§ **WHAT YOU ARE ASKED TO DO**: Look below for the line that contains "visible (props hiddenFrame) = false", then copy it and each following line exactly, through and including the line that contains "split; [exact Hgap".

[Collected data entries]
★ ★ ★ ★
(** C5 on the example of the specification: the centre of the child is at
    (25, 10) and that of the container at (100, 50), so both axes carry a
    residual translate. *)
Lemma center_constraint_styles_witness :
  getAbsolutePositionStyles showNumber centeredChild (Some centeringContainer)
  = ["position: absolute"; "z-index: 0"; "left: 50%"; "top: 50%";
     "transform: translateX(-50%) translateX(-75px) translateY(-50%) translateY(-40px)"]
  ∧ "left: 50%"
      ∈ getAbsolutePositionStyles showNumber centeredChild (Some centeringContainer)
  ∧ "top: 50%"
      ∈ getAbsolutePositionStyles showNumber centeredChild (Some centeringContainer)
  ∧ "transform: translateX(-50%) translateX(-75px) translateY(-50%) translateY(-40px)"
      ∈ getAbsolutePositionStyles showNumber centeredChild (Some centeringContainer).
Proof.
  pose proof (center_constraint_styles showNumber centeredChild
                centeringContainer eq_refl) as (Hl & Ht & Hp & _).
  split; [vm_compute; reflexivity |].
  split; [exact (Hl eq_refl) |].
  split; [exact (Ht eq_refl) |].
  apply Hp. vm_compute. discriminate.
Defined.

(** C5 (as stated) fails on its example: the transform is not the pair of
    [-50%] translates alone. *)
Lemma center_constraint_counterexample :
  ¬ ("transform: translateX(-50%) translateY(-50%)"
       ∈ getAbsolutePositionStyles showNumber centeredChild
           (Some centeringContainer)).
Proof.
  intros H. vm_compute in H.
  repeat (apply elem_of_cons in H as [H|H]; [discriminate H |]).
  now apply elem_of_nil in H.
Qed.

(** ** The walker on the example host *)

Notation hostWalker :=
  (nodeToHtmlCss asciiToLowerCase showNumber noGradient noGradient noGradient
     failingExport failingSegments sameSvg sameSize).
Notation hostExport :=
  (exportSelection codeUnitCompare asciiToLowerCase showNumber noGradient
     noGradient noGradient failingExport failingSegments sameSvg sameSize
     (fun s => s)).
Notation hostMessage :=
  (onmessage codeUnitCompare asciiToLowerCase showNumber noGradient
     noGradient noGradient failingExport failingSegments sameSvg sameSize
     (fun s => s)).

(** C10 on a hidden frame with a child. *)
Lemma invisible_node_skipped_witness :
  visible (props hiddenFrame) = false
  ∧ hostWalker hiddenFrame None None None html 0 2 None 0 newContext
    = (Returned "", newContext).
Proof.
  split; [reflexivity |].
  apply invisible_node_skipped. reflexivity.
Defined.




(** C7 on the frame of the end-to-end example. *)
Lemma flex_gap_class_witness :
  filter (fun c => String.prefix "gap-" c = true)
    (fst (registerFlexUtilities showNumber spacedRow newContext))
  = ["gap-8"]
  ∧ "gap-8" ∈ utilityClasses (snd (registerFlexUtilities showNumber spacedRow
                                     newContext)).
Proof.
  destruct (flex_gap_class showNumber spacedRow newContext) as [Hgap Hclass].
  split; [exact Hgap | apply Hclass; reflexivity].
Defined.

(** C8 on a letter and on the double quote in the React dialect. *)
Lemma escape_dialects_witness :
  escapeHtmlChar "a" = "a" ∧ escapeJsxChar DQUOTE = String DQUOTE "".
Proof.
  destruct escape_dialects as (_ & _ & _ & Hhtml & _ & _ & _ & Hjsx).
  split; [apply Hhtml | apply Hjsx]; intros Hin;
    repeat (apply elem_of_cons in Hin as [Hin | Hin]; [discriminate Hin |]);
    apply elem_of_nil in Hin; exact Hin.
Defined.

(** The same through the walker: of the group [Avatar], whose children are
    the vector mask [Shape] and [Photo], only the mask is emitted; in the
    group [Masked] of the five siblings both wrappers are. *)
Example photo_dropped :
  ∃ markup context,
    hostWalker photoGroup None None None html 0 2 None 0 newContext
    = (Returned markup, context)
    ∧ includes "Shape" markup = true
    ∧ includes "Photo" markup = false.
Proof.
  eexists _, _. split; [vm_compute; reflexivity |].
  split; vm_compute; reflexivity.
Qed.

Example masked_group_wrapped :
  ∃ markup context,
    hostWalker maskedGroup None None None html 0 2 None 0 newContext
    = (Returned markup, context)
    ∧ includes "overflow: hidden; clip-path: inset(0);" markup = true
    ∧ includes "overflow: hidden; clip-path: ellipse(50% 50% at 50% 50%);" markup
      = true.
Proof.
  eexists _, _. split; [vm_compute; reflexivity |].
  split; vm_compute; reflexivity.
Qed.

(** X1 on a class list without duplicates. *)
Lemma classes_deduplicated_witness :
  NoDup ["flex"; "gap-8"] ∧ dedupe [] ["flex"; "gap-8"] = ["flex"; "gap-8"].
Proof.
  assert (H : NoDup ["flex"; "gap-8"]) by (apply (bool_decide_unpack _); reflexivity).
  split; [exact H |].
  destruct (classes_deduplicated ["flex"; "gap-8"]) as (_ & _ & _ & _ & Hid).
  exact (Hid H).
Defined.

(** X2 on an angle bracket and its entity. *)
Lemma escapers_injective_witness :
  (escapeHtml "<" ≠ escapeHtml "&lt;")
  ∧ (escapeJsxText "{" ≠ escapeJsxText "&#123;").
Proof.
  destruct escapers_injective as [Hh Hj]. split; intros E.
  - apply Hh in E. discriminate E.
  - apply Hj in E. discriminate E.
Defined.

(** X3 on a layer name without double quotes. *)
Lemma layer_attribute_quoted_witness :
  (DQUOTE ∉ chars "Card") ∧ replaceAll DQ "&quot;" "Card" = "Card".
Proof.
  assert (H : DQUOTE ∉ chars "Card") by (apply (bool_decide_unpack _); reflexivity).
  split; [exact H |].
  destruct (layer_attribute_quoted "Card" html) as (_ & _ & _ & Hid & _).
  exact (Hid H).
Defined.


(** X6 on the style [Extra Bold]: the weight is 700. *)
Lemma fontWeight_never_800_witness :
  getFontWeightFromStyle asciiToLowerCase extraBold = Some 700
  ∧ 700 ∈ [100; 200; 300; 400; 500; 600; 700; 900].
Proof.
  split; [reflexivity |].
  apply (fontWeight_never_800 asciiToLowerCase extraBold 700). reflexivity.
Defined.

(** X7 on the frame with item spacing 8 and padding 16, from a fresh
    context. *)
Lemma layout_classes_registered_witness :
  "gap-8" ∈ fst (registerFlexUtilities showNumber spacedRow newContext)
  ∧ "gap-8" ∈ utilityClasses
                 (snd (registerFlexUtilities showNumber spacedRow newContext))
  ∧ ∃ e lines,
      e ∈ styleEntries (snd (registerFlexUtilities showNumber spacedRow newContext))
      ∧ className e = "gap-8" ∧ cssText e = cssBlock "gap-8" lines.
Proof.
  assert (H : "gap-8" ∈ fst (registerFlexUtilities showNumber spacedRow newContext))
    by (apply (bool_decide_unpack _); vm_compute; reflexivity).
  split; [exact H |].
  exact (proj1 (layout_classes_registered showNumber spacedRow None newContext
                  RegistryOk_new) "gap-8" H).
Defined.

(** X8 on a node without a layout parent. *)
Lemma sizing_classes_witness :
  fst (fst (registerSizingUtilities showNumber spacedRow None newContext)) = []
  ∧ snd (registerSizingUtilities showNumber spacedRow None newContext) = newContext.
Proof.
  destruct (sizing_classes showNumber spacedRow None newContext) as (_ & _ & H).
  apply H. left. reflexivity.
Defined.

(** X9 on the toolbar, from a fresh context. *)
Lemma walker_extends_context_witness :
  RegistryOk (snd (hostWalker toolbar None None None html 0 2 None 0 newContext)).
Proof.
  apply (walker_extends_context asciiToLowerCase showNumber noGradient noGradient
           noGradient failingExport failingSegments sameSvg sameSize
           toolbar None None None html 0 2 None 0 newContext).
  exact RegistryOk_new.
Defined.

(** X10 on a run with an interned style and a utility class requested
    twice. *)
Lemma registry_rules_kept_witness :
  (∃ e, e ∈ styleEntries (snd (runCalls cardRun newContext))
        ∧ className e = "Card"
        ∧ cssText e = cssBlock "Card" ["  border-radius: 4px;"])
  ∧ (∃ e first, e ∈ styleEntries (snd (runCalls cardRun newContext))
                ∧ className e = "flex" ∧ cssText e = cssBlock "flex" first).
Proof.
  destruct (registry_rules_kept cardRun) as [Hstyle Hutil]. split.
  - apply (Hstyle 3%nat "Badge" ["  border-radius: 4px;"] "Card"); reflexivity.
  - apply (Hutil 2%nat "flex" ["  display: inline-flex;"]). reflexivity.
Defined.

(** X11 on the toolbar. *)
Lemma baseName_nonempty_witness :
  pascalName asciiToLowerCase toolbar = "Toolbar".
Proof.
  destruct (baseName_nonempty asciiToLowerCase toolbar newContext) as (_ & _ & H).
  rewrite H; [reflexivity | discriminate].
Defined.

(** X12 on a class that is registered. *)
Lemma registerUtilityClass_once_witness :
  registerUtilityClass "flex" ["  display: inline-flex;"]
    (registerUtilityClass "flex" ["  display: flex;"] newContext)
  = registerUtilityClass "flex" ["  display: flex;"] newContext.
Proof.
  destruct (registerUtilityClass_once "flex" ["  display: inline-flex;"] []
              (registerUtilityClass "flex" ["  display: flex;"] newContext))
    as (_ & _ & H & _).
  apply H.
  apply (registerUtilityClass_once "flex" ["  display: flex;"] [] newContext).
Defined.

(** X13 on an empty selection and on a selected text node. *)
Lemma export_guards_witness :
  hostMessage (Returned tt) [] (MsgExport None)
  = [PostError "Select a frame, component, instance, or group."]
  ∧ hostMessage (Returned tt) [title] (MsgExport (Some react))
    = [PostError "Select a frame, component, instance, or group."]
  ∧ hostMessage (Threw (ThrownError "page unavailable")) [toolbar] (MsgExport None)
    = [PostError "page unavailable"].
Proof.
  split; [| split].
  - apply (export_guards codeUnitCompare asciiToLowerCase showNumber noGradient
             noGradient noGradient failingExport failingSegments sameSvg sameSize
             (fun s => s) (Returned tt) [] None); [reflexivity |].
    left. reflexivity.
  - apply (export_guards codeUnitCompare asciiToLowerCase showNumber noGradient
             noGradient noGradient failingExport failingSegments sameSvg sameSize
             (fun s => s) (Returned tt) [title] (Some react)); [reflexivity |].
    right. exists title, []. split; [reflexivity |].
    apply (bool_decide_unpack _). reflexivity.
  - apply (proj1 (export_guards codeUnitCompare asciiToLowerCase showNumber
                    noGradient noGradient noGradient failingExport
                    failingSegments sameSvg sameSize (fun s => s)
                    (Threw (ThrownError "page unavailable")) [toolbar] None)
             (ThrownError "page unavailable")).
    reflexivity.
Defined.

(** X14 on three styles, two of them for one property, and on a style
    without a colon. *)
Lemma style_attribute_declarations_witness :
  buildInlineStyle ["left: 0px"; "top: 4px"; "left: 8px"]
  = "style=" +:+ DQ +:+ "left: 8px; top: 4px" +:+ DQ
  ∧ buildInlineStyle ["hidden"] = "style=" +:+ DQ +:+ DQ
  ∧ buildReactStyleAttr ["hidden"] = "".
Proof.
  split.
  - destruct (style_attribute_declarations ["left: 0px"; "top: 4px"; "left: 8px"])
      as (H & _); [discriminate |].
    rewrite H. reflexivity.
  - destruct (style_attribute_declarations ["hidden"]) as (_ & _ & _ & H);
      [discriminate |].
    apply H. intros s Hs. apply list_elem_of_singleton in Hs as ->. reflexivity.
Defined.

(** X15 on a title with mixed fills whose segments the host does not
    return. *)
Lemma text_converted_iff_readable_witness :
  textReadable failingSegments title = false
  ∧ ∃ message context',
      hostWalker title None None None html 0 2 None 0 newContext
      = (Threw (ThrownError message), context').
Proof.
  split; [reflexivity |].
  apply (text_converted_iff_readable asciiToLowerCase showNumber noGradient
           noGradient noGradient failingExport failingSegments sameSvg sameSize
           title None None None html 0 2 None 0 newContext);
    reflexivity.
Defined.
★ ★ ★ ★
§ **RESULT OF THE EXERCISE**:
  visible (props hiddenFrame) = false
  ∧ hostWalker hiddenFrame None None None html 0 2 None 0 newContext
    = (Returned "", newContext).
Proof.
  split; [reflexivity |].
  apply invisible_node_skipped. reflexivity.
Defined.




(** C7 on the frame of the end-to-end example. *)
Lemma flex_gap_class_witness :
  filter (fun c => String.prefix "gap-" c = true)
    (fst (registerFlexUtilities showNumber spacedRow newContext))
  = ["gap-8"]
  ∧ "gap-8" ∈ utilityClasses (snd (registerFlexUtilities showNumber spacedRow
                                     newContext)).
Proof.
  destruct (flex_gap_class showNumber spacedRow newContext) as [Hgap Hclass].
  split; [exact Hgap | apply Hclass; reflexivity].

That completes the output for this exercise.